--- Raw data Enclosed Below ---

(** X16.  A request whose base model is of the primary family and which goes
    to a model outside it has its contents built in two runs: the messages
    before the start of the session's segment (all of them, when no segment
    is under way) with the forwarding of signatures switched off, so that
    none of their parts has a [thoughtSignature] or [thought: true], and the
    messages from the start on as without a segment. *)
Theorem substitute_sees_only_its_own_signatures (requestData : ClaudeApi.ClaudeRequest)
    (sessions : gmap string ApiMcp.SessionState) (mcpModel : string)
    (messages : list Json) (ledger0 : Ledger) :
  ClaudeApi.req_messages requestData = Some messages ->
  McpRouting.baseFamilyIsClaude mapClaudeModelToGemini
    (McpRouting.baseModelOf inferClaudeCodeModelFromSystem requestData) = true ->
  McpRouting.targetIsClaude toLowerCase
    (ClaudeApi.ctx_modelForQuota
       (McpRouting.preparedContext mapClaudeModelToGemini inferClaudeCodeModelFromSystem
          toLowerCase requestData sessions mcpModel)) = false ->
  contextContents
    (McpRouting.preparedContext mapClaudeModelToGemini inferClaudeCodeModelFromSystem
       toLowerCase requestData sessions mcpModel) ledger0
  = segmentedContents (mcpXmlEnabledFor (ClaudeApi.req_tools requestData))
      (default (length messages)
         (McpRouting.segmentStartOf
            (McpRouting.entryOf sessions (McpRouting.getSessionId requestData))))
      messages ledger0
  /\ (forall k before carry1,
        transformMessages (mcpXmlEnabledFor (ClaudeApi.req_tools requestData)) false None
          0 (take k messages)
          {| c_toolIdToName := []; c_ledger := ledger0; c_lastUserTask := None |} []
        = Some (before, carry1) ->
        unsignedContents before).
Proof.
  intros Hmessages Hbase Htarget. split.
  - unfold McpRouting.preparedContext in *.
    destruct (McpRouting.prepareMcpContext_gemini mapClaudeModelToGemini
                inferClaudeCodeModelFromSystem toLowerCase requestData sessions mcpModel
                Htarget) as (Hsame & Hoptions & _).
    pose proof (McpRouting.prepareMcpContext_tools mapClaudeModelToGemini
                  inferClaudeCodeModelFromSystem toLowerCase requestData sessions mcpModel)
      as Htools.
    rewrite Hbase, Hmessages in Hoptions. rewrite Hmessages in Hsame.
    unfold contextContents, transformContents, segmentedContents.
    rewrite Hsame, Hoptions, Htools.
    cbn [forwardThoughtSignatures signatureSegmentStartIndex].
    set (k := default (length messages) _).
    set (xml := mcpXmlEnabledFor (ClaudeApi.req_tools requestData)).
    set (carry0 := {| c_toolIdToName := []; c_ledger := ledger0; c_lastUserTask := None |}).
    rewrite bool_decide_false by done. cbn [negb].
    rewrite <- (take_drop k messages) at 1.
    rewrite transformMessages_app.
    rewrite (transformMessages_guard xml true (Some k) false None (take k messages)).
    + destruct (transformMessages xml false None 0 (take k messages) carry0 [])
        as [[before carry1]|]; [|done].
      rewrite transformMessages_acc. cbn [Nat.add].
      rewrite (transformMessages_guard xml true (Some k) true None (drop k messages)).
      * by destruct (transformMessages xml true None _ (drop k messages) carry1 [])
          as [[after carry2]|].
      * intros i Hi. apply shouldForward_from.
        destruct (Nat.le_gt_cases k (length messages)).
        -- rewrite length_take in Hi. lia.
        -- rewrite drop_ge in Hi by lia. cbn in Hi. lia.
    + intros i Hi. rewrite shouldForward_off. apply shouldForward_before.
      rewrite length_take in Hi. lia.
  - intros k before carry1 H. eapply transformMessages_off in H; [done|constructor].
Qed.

--- End of Enclosed Raw data ---

● What to produce
Would you copy out exactly the lines above that start at the one containing "rewrite bool_decide_false by" and end at the one containing "rewrite (transformMessages_guard xml true (Some k) false", inclusive?

● Exercise solution
    rewrite bool_decide_false by done. cbn [negb].
    rewrite <- (take_drop k messages) at 1.
    rewrite transformMessages_app.
    rewrite (transformMessages_guard xml true (Some k) false None (take k messages)).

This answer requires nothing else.